My Quantum Endeavors in 2023 (paper implementation, further interests to pursue in 2024)
I just realized I am writing a blog after a year. Though I haven’t written anything for such a long time, I have done a few things in the Quantum Computing field in 2023. I always feel that I should do a lot more, especially when I see so many things happening in this Emerging tech. If you happen to read my blogs and would like to connect with me regarding any ideas you might have, please get in touch. I will surely be interested.
In Jan, a friend asked me if we could try something of our own in Quantum Finance. I liked the idea and we started actively thinking about what we can do. At that point of time, I had come across and even read a paper titled QAOA-in-QAOA: solving large-scale MaxCut problems on small quantum machines. I came across this paper since someone in the quantum community, had a question related to this paper. This shows how useful it is to be a part of a community and how it can keep one motivated, especially when one doesn’t actively work in the field. The Quantum Computing community is extremely welcoming.
So we decided that we will do a large scale portfolio optimization using an approach similar to the one given in the paper I linked above. The paper specifically focusses on MaxCut, so it had to be tweaked a little to cater to portfolio optimization, but the approach is quite similar. Later in March 2023, we came across another paper for time series predictions, titled Optimizing quantum noise-induced reservoir computing for nonlinear and chaotic time series prediction. I just realized while writing this blog that this paper has undergone some changes and the latest revised version was published in November 2023. I don’t see any major difference in the approach given in the paper from March based on a very brief read of the Nov 2023 version. Nevertheless, I will be going through the latest version more intently to check the differences.

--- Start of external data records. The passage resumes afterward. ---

(** * textDetection: the inverted index over Redis

    A shallow embedding of the text-detection sample (the [Index] object,
    [extractDescriptions] and [getTextFromFiles]) together with the part of
    Redis, of the Promise API and of the word tokenizer that the sample
    relies on, followed by the properties of the index that hold, and the
    ones that do not, on this code.

    The repository holds the sample twice, once written with [async]
    functions and once with callbacks.  The bodies of the functions
    embedded here are the same in both: each builds an array of functions
    of one callback and hands the array to [Promise.all].  In the callback
    copy [add] and [lookup] are ordinary functions and [self] is the index;
    in the [async] copy they are arrow functions, whose [this] is not the
    index.  [self] stands for the index throughout. *)

From Stdlib Require Import Ascii.
From stdpp Require Import gmap strings list.

Local Open Scope Z_scope.
Local Open Scope string_scope.
Local Open Scope list_scope.

(** ** JavaScript strings

    Strings are modelled as ASCII strings.  [toLowerCase] folds the letters
    [A]..[Z]; a string is truthy when it is not empty. *)

Definition toLowerCase_ascii (c : ascii) : ascii :=
  let n := N_of_ascii c in
  if ((65 <=? n) && (n <=? 90))%N then ascii_of_N (n + 32) else c.

Fixpoint toLowerCase (s : string) : string :=
  match s with
  | EmptyString => EmptyString
  | String c s' => String (toLowerCase_ascii c) (toLowerCase s')
  end.

(** [xs.indexOf(x)]: the first position of [x], or [-1]. *)
Fixpoint indexOf (xs : list string) (x : string) : Z :=
  match xs with
  | [] => -1
  | y :: ys =>
      if decide (y = x) then 0
      else let i := indexOf ys x in if decide (i = -1) then -1 else i + 1
  end.

(** ** Redis

    A key holds a string or a set of strings.  One server holds several
    numbered databases; a key is qualified by the number of its database. *)

Inductive rvalue : Type :=
  | RString (s : string)
  | RSet (members : gset string).

Inductive command : Type :=
  | SADD (key member : string)
  | SMEMBERS (key : string)
  | GET (key : string)
  | SET (key value : string).

Inductive reply : Type :=
  | Integer (n : Z)
  | OK
  | Bulk (s : string)
  | Nil
  | Members (members : gset string).

Inductive exn : Type :=
  | WRONGTYPE
  | TypeError.

(** What a node-style callback [function(err, value)] receives. *)
Inductive result (A : Type) : Type :=
  | Err (err : exn)
  | Ok (value : A).
Arguments Err {A} err.
Arguments Ok {A} value.

Definition is_ok {A : Type} (r : result A) : bool :=
  match r with Ok _ => true | Err _ => false end.

Abbreviation keyspace := (gmap (nat * string) rvalue).

(** The effect of one command sent to database [db]: SADD creates the set
    when the key is absent and replies with the number of members added;
    SET overwrites whatever the key held; SADD, SMEMBERS and GET on a key
    of the other type fail with WRONGTYPE and change nothing. *)
Definition exec (db : nat) (cmd : command) (srv : keyspace) : result reply * keyspace :=
  match cmd with
  | SADD key member =>
      match srv !! (db, key) with
      | None => (Ok (Integer 1), <[(db, key) := RSet {[member]}]> srv)
      | Some (RSet m) =>
          (Ok (Integer (if decide (member ∈ m) then 0 else 1)),
           <[(db, key) := RSet ({[member]} ∪ m)]> srv)
      | Some (RString _) => (Err WRONGTYPE, srv)
      end
  | SMEMBERS key =>
      match srv !! (db, key) with
      | None => (Ok (Members ∅), srv)
      | Some (RSet m) => (Ok (Members m), srv)
      | Some (RString _) => (Err WRONGTYPE, srv)
      end
  | GET key =>
      match srv !! (db, key) with
      | None => (Ok Nil, srv)
      | Some (RString s) => (Ok (Bulk s), srv)
      | Some (RSet _) => (Err WRONGTYPE, srv)
      end
  | SET key value => (Ok OK, <[(db, key) := RString value]> srv)
  end.

(** ** The world: the Redis server and a trace of what happened *)

Inductive event : Type :=
  | Console (line : string)
  | Issued (db : nat) (cmd : command)
  | IndexAdd (filename document : string)
  | IndexSetContainsNoText (filename : string).

Record world : Type := World {
  redis : keyspace;
  trace : list event;
}.

Definition M (A : Type) : Type := world → A * world.

Definition ret {A : Type} (a : A) : M A := λ w, (a, w).

Definition bind {A B : Type} (m : M A) (k : A → M B) : M B :=
  λ w, let '(a, w') := m w in k a w'.

Notation "'do' x <- m ; k" := (bind m (λ x, k))
  (at level 10, x name, m at level 100, k at level 200).
Notation "'do_' m ; k" := (bind m (λ _, k))
  (at level 10, m at level 100, k at level 200).

Definition emit (e : event) : M unit :=
  λ w, (tt, {| redis := redis w; trace := trace w ++ [e] |}).

Definition console_log (line : string) : M unit := emit (Console line).

(** A Redis client is bound to one database of the server. *)
Record client : Type := Client { db : nat }.

Definition createClient (n : nat) : client := {| db := n |}.

(** [client.cmd(args, cb)]: the command goes to the client's database and
    [cb] receives the error or the reply. *)
Definition send (c : client) (cmd : command) : M (result reply) :=
  λ w, let '(r, srv) := exec (db c) cmd (redis w) in
       (r, {| redis := srv; trace := trace w ++ [Issued (db c) cmd] |}).

(** ** Promises

    [Promise.all] takes values of any kind.  A promise among them is
    waited for; any other value, a function included, is handed through
    as it is.  The first rejection, in the order of the list, rejects the
    whole. *)

Inductive promise (A : Type) : Type :=
  | Fulfilled (value : A)
  | Rejected (reason : exn).
Arguments Fulfilled {A} value.
Arguments Rejected {A} reason.

Inductive awaited (A : Type) : Type :=
  | Plain (value : A)
  | Thenable (p : promise A).
Arguments Plain {A} value.
Arguments Thenable {A} p.
(** The loop of lines 35-44 over a directory listing: every file entry
    whose name is not taken by a directory at the destination is copied,
    whatever happens to the entries before and after it. *)
Lemma loop_copies_file src dest es :
  NoDup (map fst es) ->
  forall w, dirs_upto dest (fs w) ->
  exists w',
    for_of (copyEntry src dest) es w = Ret tt w' /\
    dirs_upto dest (fs w') /\
    (forall name, name ∉ map fst es ->
       fs w' !! (dest ++ [name]) = fs w !! (dest ++ [name])) /\
    (forall name data, (name, File data) ∈ es ->
       fs w !! (dest ++ [name]) <> Some D ->
       fs w' !! (dest ++ [name]) = Some (F data)).
Proof.
  induction es as [|[x child] es IH]; intros Hnd w Hd.
  - exists w. split; [reflexivity|]. split; [exact Hd|]. split; [auto|].
    intros name data Hin. inversion Hin.
  - simpl in Hnd. apply NoDup_cons in Hnd as [Hx Hnd].
    destruct (copyEntry_total src dest (x, child)
                (copyDirectory_total child) w) as (w1 & E1 & T1).
    simpl in T1.
    pose proof (dirs_upto_touched _ _ _ _ Hd T1) as Hd1.
    destruct (IH Hnd w1 Hd1) as (w2 & E2 & Hd2 & Hout & Hin).
    exists w2. split; [|split; [exact Hd2|split]].
    + change (for_of (copyEntry src dest) ((x, child) :: es))
        with (copyEntry src dest (x, child) ;; for_of (copyEntry src dest) es).
      erewrite bind_ret_eq by exact E1. exact E2.
    + intros name Hname. simpl in Hname. apply not_elem_of_cons in Hname as [Hne Hname].
      rewrite (Hout name Hname). eapply sibling_untouched; [|exact T1]. congruence.
    + intros name data Hmem Hfree. apply elem_of_cons in Hmem as [Heq | Hmem].
      * inversion Heq; subst x child. rewrite (Hout name Hx).
        assert (Hok := copyFile_ok (src ++ [name]) data (dest ++ [name]) w).
        rewrite dirname_snoc in Hok. specialize (Hok Hd).
        rewrite stat_lookup in Hok by (intros E; destruct dest; discriminate).
        specialize (Hok Hfree).
        unfold copyEntry in E1. erewrite bind_ret_eq in E1 by exact Hok.
        inversion E1; subst w1. simpl. apply lookup_insert_eq.
      * assert (Hne : x <> name).
        { intros ->. apply Hx. apply list_elem_of_fmap. now exists (name, File data). }
        apply (Hin name data Hmem).
        rewrite (sibling_untouched dest x name _ _ Hne T1). exact Hfree.
Qed.

(** *** A failed copy leaves a warning *)

(** Lines 19-28: when [ensureDir] or [fs.copyFile] throws, the [catch]
    writes the warning with the message of the error and [copyFile]
    returns false; when both return, [copyFile] returns true. *)
Lemma copyFile_caught src at_src dest w e w1 :
  (ensureDir (dirname dest) ;; fs_copyFile at_src dest) w = Throw e w1 ->
  copyFile src at_src dest w =
  Ret false
    (mkWorld (fs w1)
       (console w1 ++ ["Could not copy " +:+ show src +:+ ": " +:+ message e])).
Proof.
  unfold copyFile, try_catch, mbind, M_bind, bind.
  destruct (ensureDir (dirname dest) w) as [[] w2|e2 w2|c w2].
  - destruct (fs_copyFile at_src dest w2) as [[] w3|e3 w3|c w3];
      intros H; inversion H; subst; reflexivity.
  - intros H; inversion H; subst; reflexivity.
  - discriminate.
Qed.

Lemma copyFile_returned src at_src dest w w1 :
  (ensureDir (dirname dest) ;; fs_copyFile at_src dest) w = Ret tt w1 ->
  copyFile src at_src dest w = Ret true w1.
Proof.
  unfold copyFile, try_catch, mbind, M_bind, bind.
  destruct (ensureDir (dirname dest) w) as [[] w2|e2 w2|c w2]; [|discriminate..].
  destruct (fs_copyFile at_src dest w2) as [[] w3|e3 w3|c w3];
    intros H; inversion H; subst; reflexivity.
Qed.

(** A file is not copied onto a directory: [fs.copyFile] throws EISDIR. *)
Lemma copyFile_onto_directory src data dest w :
  dirs_upto (dirname dest) (fs w) -> stat (fs w) dest = Some D ->
  copyFile src (Some (File data)) dest w =
  Ret false
    (mkWorld (fs w)
       (console w ++
        ["Could not copy " +:+ show src +:+ ": illegal operation on a directory"])).
Proof.
  intros Hd Hp.
  apply (copyFile_caught src (Some (File data)) dest w EISDIR w).
  erewrite bind_ret_eq by exact (ensureDir_noop _ _ Hd).
  unfold fs_copyFile, io, write. rewrite (Hd (dirname dest)) by reflexivity.
  now rewrite Hp.
Qed.

(** What the console holds is never taken back. *)
Lemma copyFile_console src at_src dest w :
  exists b w', copyFile src at_src dest w = Ret b w' /\
               exists more, console w' = console w ++ more.
Proof.
  destruct (copyFile_total src at_src dest w) as (b & w' & E & _ & Ht & Hf).
  exists b, w'. split; [exact E|]. destruct b.
  - destruct (Ht eq_refl) as (_ & _ & _ & Hc). exists []. now rewrite app_nil_r.
  - destruct (Hf eq_refl) as [line Hl]. eauto.
Qed.

Lemma loop_console src dest (es : list (string * node)) :
  Forall (fun e => forall src' dest' w, exists w',
            copyDirectory e.2 src' dest' w = Ret tt w' /\
            exists more, console w' = console w ++ more) es ->
  forall w, exists w',
    for_of (copyEntry src dest) es w = Ret tt w' /\
    exists more, console w' = console w ++ more.
Proof.
  induction 1 as [|[name child] es He _ IH]; intros w.
  - exists w. split; [reflexivity|]. exists []. now rewrite app_nil_r.
  - assert (H1 : exists w1, copyEntry src dest (name, child) w = Ret tt w1 /\
                            exists more, console w1 = console w ++ more).
    { simpl in He |- *. destruct child as [data|sub]; [|apply He].
      destruct (copyFile_console (src ++ [name]) (Some (File data)) (dest ++ [name]) w)
        as (b & w1 & E & Hk).
      exists w1. split; [erewrite bind_ret_eq by exact E; reflexivity | exact Hk]. }
    destruct H1 as (w1 & E1 & m1 & K1). destruct (IH w1) as (w2 & E2 & m2 & K2).
    exists w2. split.
    + change (for_of (copyEntry src dest) ((name, child) :: es))
        with (copyEntry src dest (name, child) ;; for_of (copyEntry src dest) es).
      erewrite bind_ret_eq by exact E1. exact E2.
    + exists (m1 ++ m2). now rewrite K2, K1, app_assoc.
Qed.

Lemma copyDirectory_console n : forall src dest w,
  exists w',
    copyDirectory n src dest w = Ret tt w' /\
    exists more, console w' = console w ++ more.
Proof.
  induction n as [data|es IH] using node_ind'; intros src dest w.
  - rewrite copyDirectory_File.
    destruct (ensureDir_cases dest w) as [(m' & Em & He & _) | [He | He]].
    + eexists. split.
      * erewrite try_throw_eq; [reflexivity|].
        erewrite bind_ret_eq by exact He. reflexivity.
      * simpl. eauto.
    + eexists. split.
      * erewrite try_throw_eq; [reflexivity|].
        erewrite bind_ret_eq by exact He. reflexivity.
      * simpl. eauto.
    + eexists. split.
      * erewrite try_throw_eq; [reflexivity|]. apply bind_throw_eq. exact He.
      * simpl. eauto.
  - rewrite copyDirectory_Dir.
    destruct (ensureDir_cases dest w) as [(m' & Em & He & _) | [He | He]].
    + destruct (loop_console src dest es IH (mkWorld m' (console w)))
        as (w2 & E2 & K2).
      exists w2. split; [|exact K2].
      apply try_ret_eq. erewrite bind_ret_eq by exact He. exact E2.
    + destruct (loop_console src dest es IH w) as (w2 & E2 & K2).
      exists w2. split; [|exact K2].
      apply try_ret_eq. erewrite bind_ret_eq by exact He. exact E2.
    + eexists. split.
      * erewrite try_throw_eq; [reflexivity|]. apply bind_throw_eq. exact He.
      * simpl. eauto.
Qed.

This blog is primarily about our understanding and implementations of these two papers using Qiskit. It is important to note that Qiskit undergoes massive changes every few months and one of the biggest that’s going to happen is the release of Qiskit 1.0 in February 2024. So necessary changes might have to be made so that it is compatible with later versions of Qiskit.
Before I deep dive into these 2 papers, I want to mention about a few more things I read about in 2023 and my topics of interest for 2024. One thing I really loved learning about was Tensor Networks with a focus on Matrix Product States (MPS). It is a vast area and I still need to read and understand a lot more. I might write about this next year. The other thing I went deep into was Quantum Error Correction, specifically topics like 2D surface codes, 3D surface codes, gate transversal, toric codes. This is again a very vast area. I started reading more about Quantum Error Correction after QuEra released their results from a bunch of experiments recently. I also read several articles and news about Post Quantum Cryptography (PQC). Cryptography is one of my favorite topics because it takes me back to my grad days when Number Theory was one of my favorite subjects. In 2024, I would specifically want to read and do more of PQC, Quantum Error Correction, Quantum Error Mitigation and maybe, Quantum Benchmarking, apart from the topics I learn when I participate in Quantum events.
Coming back to the two papers, our idea was to build a large scale portfolio optimization and also perform time series predictions for the financial instruments that got selected as a result of the optimization. For optimization, we decided to go with QAOA in QAOA approach and for time series predictions, we decided to use Quantum Reservoir Computing (links for papers for both approaches have been given above).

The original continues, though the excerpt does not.